The characters in the books we read were real to me. My reactions to the books were real as though I knew Hamlet like he was my boy and I really felt bad for him. When we would come in and Mr. G would just talk about agenda and leave the discussion up to us, my class nailed the important subjects. The only time G-man would butt in was if we were beating a subject to death or to refresh our memories about why things happened the way they did and what we thought. Hamlet was the best part of the year for me. Every class was so much fun and I am the last person on the face of the earth to ever say anything remotely even close to that. Reading in class and going back and actually learning how funny puns are and who was trying to fool who was a blast. When I was first introduced to Shakespearean writing in tenth grade, I thought to myself wow if only the test were tomorrow so I could just fail and get it out of the way. Not this year, not period 5, we had fun. When Hamlet was acted out by Mr. G when he had his pants all over the place and his shirt all messed up (not by Mr. G in class but Hamlet) was absolutely hilarious because we kept going back after Ophelia would say something else about Hamlet’s appearance and G would go down the list of ridiculous things, that class was fun.
Having someone introduce James Joyce’s Portrait of the Artist as a Young Man that actually knew everything instead of figuring it out as he taught was a blessing. It was like having a patient geometry teacher after trying to learn equations of a line for the previous 3 years. When I read the first page of Portrait, I thought I was doomed, I figured this was going to be no fun and I am going to do horrid on the test, but my class helped a lot. Not everyone would contribute everyday to our discussion but when we hit on a good couple of pages, my notebook filled up with notes pretty quickly. Everything that was said just made so much sense after someone would talk about it. Then Mr. G put the nail in the coffin with all his knowledge of religion, Greek mythology, and literature in general. I learned the importance of context and how to use it in my papers and how to understand that we cannot just derive ridiculous statements from our own head because that’s what we just think, I learned to interpret what Mr. Joyce meant, rather that Mr. DiNisco.

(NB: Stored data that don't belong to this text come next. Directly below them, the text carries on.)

Lemma decode_encode_frame id b : is_u64 id → decode_frame (encode_frame id b) = Some (Some (id, b)).
Proof.
  intros Hid. unfold decode_frame. rewrite frame_body. unfold encode_frame. rewrite zlen_app, zlen_to_le.
  pose proof (zlen_nonneg b). rewrite (proj2 (Z.ltb_ge _ _)) by (unfold RPC_HDR; lia).
  rewrite slice_head by by rewrite zlen_to_le. cbn [mbind option_bind].
  by rewrite from_to_le by (unfold is_u64, u64_max in Hid; lia).
Qed.

Lemma decode_frame_total f : is_Some (decode_frame f).
Proof.
  unfold decode_frame. destruct (Z.ltb_spec (zlen f) RPC_HDR); [by eexists|].
  unfold RPC_HDR in *. rewrite !slice_ok by lia. by eexists.
Qed.

(** ** The server's invariant *)

(** The jobs that will run the handler, by key. *)
Definition run_keys (js : list Job) : list rkey :=
  omap (λ j, match j with JRun src id _ => Some (src, id) | _ => None end) js.

(** [resp] is the frame of a response the handler gave to [dest]. *)
Definition answered (log : list Invocation) (dest : Z) (resp : list Z) : Prop :=
  ∃ id b r, is_u64 id ∧ resp = encode_frame id r ∧ mkInv (dest, id) b (Some r) ∈ log.

(** [f] is the frame of a request, of which [P] holds. *)
Definition requested (P : rkey → list Z → Prop) (src : Z) (f : list Z) : Prop :=
  ∃ id b, is_u64 id ∧ f = encode_frame id b ∧ P (src, id) b.

Definition job_ok (P : rkey → list Z → Prop) (log : list Invocation) (j : Job) : Prop :=
  match j with
  | JRun src id f => is_u64 id ∧ ∃ b, f = encode_frame id b ∧ P (src, id) b
  | JStore src id resp => answered log src resp
  | JSend dest resp => answered log dest resp
  end.

Record srv_inv (P : rkey → list Z → Prop) (s : Server) : Prop := {
  si_once : NoDup (run_keys (sv_jobs s ++ sv_running s) ++ (iv_key <$> sv_log s));
  si_dedup : ∀ k, k ∈ run_keys (sv_jobs s ++ sv_running s) ++ (iv_key <$> sv_log s) → is_Some (sv_dedup s !! k);
  si_jobs : Forall (job_ok P (sv_log s)) (sv_jobs s ++ sv_running s);
  si_log : ∀ iv, iv ∈ sv_log s → P (iv_key iv) (iv_body iv);
  si_sent : ∀ d r, (d, r) ∈ sv_sent s → answered (sv_log s) d r;
  si_cached : ∀ k r, sv_dedup s !! k = Some (Some r) → answered (sv_log s) k.1 r
}.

I knew Mr. G cared about us when he said if it were up to him, we wouldn’t be graded. I felt respected. I don’t know if it had that impact on anyone else in the room but for that six and a half seconds it took for G-man to say that, everything I was about to be hit with in that year, I felt ready for. Everyday I felt laid back, if I read the night before or had been working on a paper I could be proud of, the next day I looked forward to period 5. Academically, English means more to me than just books. It incorporates videos, images, and poems, books, etc. Context is important, what the author is trying to say about a subject is like the holy trinity, one of the most important things, and one of the hardest things to understand. Explications and how to cite sources in a research paper are all stuck in my head, thank goodness.